# Backpropagation Tutorial

The PhD thesis of Paul J. Werbos at Harvard in 1974 described backpropagation as a method of teaching feed-forward artificial neural networks (ANNs). In the words of Wikipedia, it lead to a "rennaisance" in the ANN research in 1980s.

As we will see later, it is an extremely straightforward technique, yet most of the tutorials online seem to skip a fair amount of details. Here's a simple (yet still thorough and mathematical) tutorial of how backpropagation works from the ground-up; together with a couple of example applets. Feel free to play with them (and watch the videos) to get a better understanding of the methods described below!

Training a single perceptron

Training a multilayer neural network

##### 1. Background

To start with, imagine that you have gathered some empirical data relevant to the situation that you are trying to predict - be it fluctuations in the stock market, chances that a tumour is benign, likelihood that the picture that you are seeing is a face or (like in the applets above) the coordinates of red and blue points.

We will call this data training examples and we will describe $i$th training example as a tuple $(\vec{x_i}, y_i)$, where $\vec{x_i} \in \mathbb{R}^n$ is a vector of inputs and $y_i \in \mathbb{R}$ is the observed output.

Ideally, our neural network should output $y_i$ when given $\vec{x_i}$ as an input. In case that does not always happen, let's define the error measure as a simple squared distance between the actual observed output and the prediction of the neural network: $E := \sum_i (h(\vec{x_i}) - y_i)^2$, where $h(\vec{x_i})$ is the output of the network.
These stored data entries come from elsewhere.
Definition closed_open_times (target : SchedulingTarget) (rangeStart rangeEnd : Time) (d : DB) : result (list Time) :=
  Ok (merge_sort Z.le (map bar_OpenTime (List.filter
    (fun b => (bar_ProviderInstrumentID b =id sub_ProviderInstrumentID (tgt_Subscription target))
              && (bar_Interval b =s sub_Interval (tgt_Subscription target)) && (rangeStart <=? bar_OpenTime b)
              && (bar_OpenTime b <? rangeEnd) && bar_IsCurrent b && bar_IsClosed b
              && contains_string ["valid"; "warning"]%string (bar_QualityStatus b))
    (concat (rows (db_bars d)))))).

Definition repo_ListClosedBarOpenTimes (target : SchedulingTarget) (rangeStart rangeEnd : Time) : M PG (list Time) :=
  mfailif negb (is_ok (target_Validate target)) || IsZero rangeStart || IsZero rangeEnd || negb (After rangeEnd rangeStart),
          Wrap "list closed bar open times" (Sentinel ErrInvalidData) ;;
  mwrap_db "list closed bar open times"
    (query (closed_open_times target (pg_time (TimeToDatabase rangeStart)) (pg_time (TimeToDatabase rangeEnd)))).

(** [ORDER BY is_default DESC, priority ASC, code ASC LIMIT 1] *)
Definition preferred (a b : ID * ProviderInstrument) : bool :=
  let '(x, y) := (snd a, snd b) in
  if Bool.eqb (pi_IsDefault x) (pi_IsDefault y) then
    if pi_Priority x =? pi_Priority y then String.ltb (pi_Code x) (pi_Code y) else pi_Priority x <? pi_Priority y
  else pi_IsDefault x.
Definition best_mapping (l : list (ID * ProviderInstrument)) : option (ID * ProviderInstrument) :=
  fold_right (fun x acc => match acc with Some y => if preferred y x then Some y else Some x | None => Some x end) None l.

Definition backfill_subscription (providerCode instrumentCode : Code) (interval : string) (at_ : Time) (d : DB) : result ID :=
  match best_mapping (omap (fun '(id, s) =>
      match db_mappings d !! sub_ProviderInstrumentID s with
      | Some m =>
          match db_providers d !! pi_ProviderID m, db_instruments d !! pi_InstrumentID m with
          | Some p, Some i =>
              if (prov_Code p =s providerCode) && (inst_Code i =s instrumentCode) && (sub_Interval s =s interval) && sub_Enabled s
                 && (inst_Status i =s "active") && effective (inst_ValidFrom i) (inst_ValidTo i) at_ && pi_Enabled m
                 && effective (pi_ValidFrom m) (pi_ValidTo m) at_ && provider_available p
              then Some (id, m) else None
          | _, _ => None
          end
      | None => None
      end) (map_to_list (db_subscriptions d))) with
  | None => Err no_rows
  | Some (id, _) => Ok id
  end.

Definition repo_ResolveBackfillTarget (providerCode instrumentCode : Code) (interval : string) (effectiveAt : Time) : M PG ExecutionContext :=
  mfailif code_IsZero providerCode || code_IsZero instrumentCode || IsZero effectiveAt,
          Wrap "resolve backfill target" (Sentinel ErrInvalidData) ;;
  mfailif negb (is_ok (ParseBarInterval interval)), Wrap "resolve backfill target" (Sentinel ErrInvalidData) ;;
  id <-- mwrap_db "resolve backfill subscription"
    (query (backfill_subscription providerCode instrumentCode interval (pg_time (TimeToDatabase effectiveAt)))) ;;
  repo_LoadExecutionContext id.

(** ** Market bars *)
(** The body of [writeMarketBarInTransaction] and [WriteMarketBar] once the bar
    is normalized: keep an unchanged current bar, or close it and insert the
    next revision. [check_closed] is the rows-affected check, which only the
    ingestion commit makes, and [db] the way each maps a driver error. *)
Definition write_revision (check_closed : bool) (db : forall A, string -> M PG A -> M PG A) (bar : Bar) :
    M PG (TxEnd MarketBarWriteResult) :=
  loaded <-- mtry (query (loadCurrentMarketBar bar)) ;;
  let insert revision :=
    _ <-- db unit "insert market bar revision"%string
      (exec_tx (insert_bar_row (bar_with_storage bar revision true (bar_Metadata bar)))) ;;
    mret (Committed (mkMarketBarWriteResult true revision)) in
  match loaded with
  | Diverge => mlift Diverge
  | Err e => if errors_Is e ErrNoRows then insert 1 else db _ "load current market bar"%string (mthrow e)
  | Ok current =>
      if (bar_RawHash bar <>s EmptyString) && (bar_RawHash current =s bar_RawHash bar) then
        mret (RolledBack (mkMarketBarWriteResult false (bar_Revision current)))
      else
        affected <-- db Z "close current market bar"%string (exec_tx (close_current bar (bar_Revision current))) ;;
        mfailif check_closed && negb (affected =? 1), Sentinel ErrConflict ;;
        insert (bar_Revision current + 1)
  end.

Definition tx_value {A} (e : TxEnd A) : A := match e with Committed a => a | RolledBack a => a end.

Definition writeMarketBarInTransaction (bar : Bar) : M PG MarketBarWriteResult :=
  bar <-- mlift (NewBar bar) ;;
  e <-- write_revision true (@mmap_db _) bar ;;
  mret (tx_value e).

Definition repo_WriteMarketBar (bar : Bar) : M PG MarketBarWriteResult :=
  bar <-- mlift (wrap "write market bar" (NewBar bar)) ;;
  _ <-- mlift (wrap "write market bar" (NewBar bar)) ;;
  transaction "begin market bar write" "commit market bar revision" (write_revision false (@mwrap_db _) bar).

(** ** Quality issues *)
Definition openQualityIssue (exec : (DB -> result (ID * DB)) -> M PG ID) (i : DataQualityIssue) : M PG bool :=
  mfailif id_IsZero (issue_ID i) || id_IsZero (issue_InstrumentID i) || (issue_RuleCode i =s EmptyString)
          || IsZero (issue_DetectedAt i) || IsZero (issue_CreatedAt i) || IsZero (issue_UpdatedAt i),
          Wrap "open quality issue" (Sentinel ErrInvalidData) ;;
  opened <-- mtry (exec (insert_issue i)) ;;
  match opened with
  | Ok _ => mret true
  | Err e => if errors_Is e ErrNoRows then mret false else mthrow (Wrap "open quality issue" (MapError e))
  | Diverge => mlift Diverge
  end.
Definition repo_OpenIssue (i : DataQualityIssue) : M PG bool := openQualityIssue exec_auto i.
(* ===== verification/Lifecycle.v ===== *)
(** * The life of the ingestion tasks

    The invariants of the ingestion tables, how a task row may evolve, and the
    statements that keep both. *)
From S2P Require Import Prelude Errors GoStrings GoTime GoJson External Domain MarketData CatchUp Incremental Ports Ingestion Service IngestionFacts ManualTasks Database Statements Repository RepositoryFacts.
Open Scope go_scope.

(** ** Task rows *)
Definition terminal_status (status : string) : bool := contains_string ["success"; "failed"; "canceled"]%string status.
Definition waiting_status (status : string) : bool := contains_string ["pending"; "retry_wait"]%string status.

(** A well-formed task: attempts within the limit, and left, while it waits;
    a lease exactly while it runs; a next attempt exactly while it waits for a
    retry; a finish time exactly when it is over. *)
Record task_ok (t : IngestionTask) : Prop := {
  ok_status : terminal_status (task_Status t) = true \/ waiting_status (task_Status t) = true \/ task_Status t = "running"%string;
  ok_attempts : 0 <= task_AttemptCount t <= task_MaxAttempts t;
  ok_range : task_RangeStart t < task_RangeEnd t;
  ok_waiting : waiting_status (task_Status t) = true -> task_AttemptCount t < task_MaxAttempts t;
  ok_next : task_NextAttemptAt t <> None <-> task_Status t = "retry_wait"%string;
  ok_locked_by : task_LockedBy t <> None <-> task_Status t = "running"%string;
  ok_locked_until : task_LockedUntil t <> None <-> task_Status t = "running"%string;
  ok_running : task_Status t = "running"%string -> 1 <= task_AttemptCount t;
  ok_finished : task_FinishedAt t <> None <-> terminal_status (task_Status t) = true }.

(** How a row may evolve: its identity and work never change, attempts only
    grow, a finished task is never touched again, and an attempt that is over
    does not run again. *)
Record evolves (t u : IngestionTask) : Prop := {
  ev_id : task_ID u = task_ID t; ev_run : task_RunID u = task_RunID t; ev_sub : task_SubscriptionID u = task_SubscriptionID t;
  ev_start : task_RangeStart u = task_RangeStart t; ev_end : task_RangeEnd u = task_RangeEnd t;
  ev_max : task_MaxAttempts u = task_MaxAttempts t; ev_retry : task_RetryOfTaskID u = task_RetryOfTaskID t;
  ev_created : task_CreatedAt u = task_CreatedAt t;
  ev_attempts : task_AttemptCount t <= task_AttemptCount u;
  ev_terminal : terminal_status (task_Status t) = true -> u = t;
  ev_over : task_AttemptCount u = task_AttemptCount t -> task_Status t <> "running"%string -> task_Status u <> "running"%string }.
#### 2. Perceptrons (building-blocks)

The simplest classifiers out of which we will build our neural network are perceptrons (fancy name thanks to Frank Rosenblatt). In reality, a perceptron is a plain-vanilla linear classifier which takes a number of inputs $a_1, ..., a_n$, scales them using some weights $w_1, ..., w_n$, adds them all up (together with some bias $b$) and feeds everything through an activation function $\sigma \in \mathbb{R} \rightarrow \mathbb{R}$.

A picture is worth a thousand equations:

Perceptron (linear classifier)

To slightly simplify the equations, define $w_0 := b$ and $a_0 := 1$. Then the behaviour of the perceptron can be described as $\sigma(\vec{a} \cdot \vec{w})$, where $\vec{a} := (a_0, a_1, ..., a_n)$ and $\vec{w} := (w_0, w_1, ..., w_n)$.

To complete our definition, here are a few examples of typical activation functions:

• sigmoid: $\sigma(x) = \frac{1}{1 + \exp(-x)}$,
• hyperbolic tangent: $\sigma(x) = \tanh(x)$,
• plain linear $\sigma(x) = x$ and so on.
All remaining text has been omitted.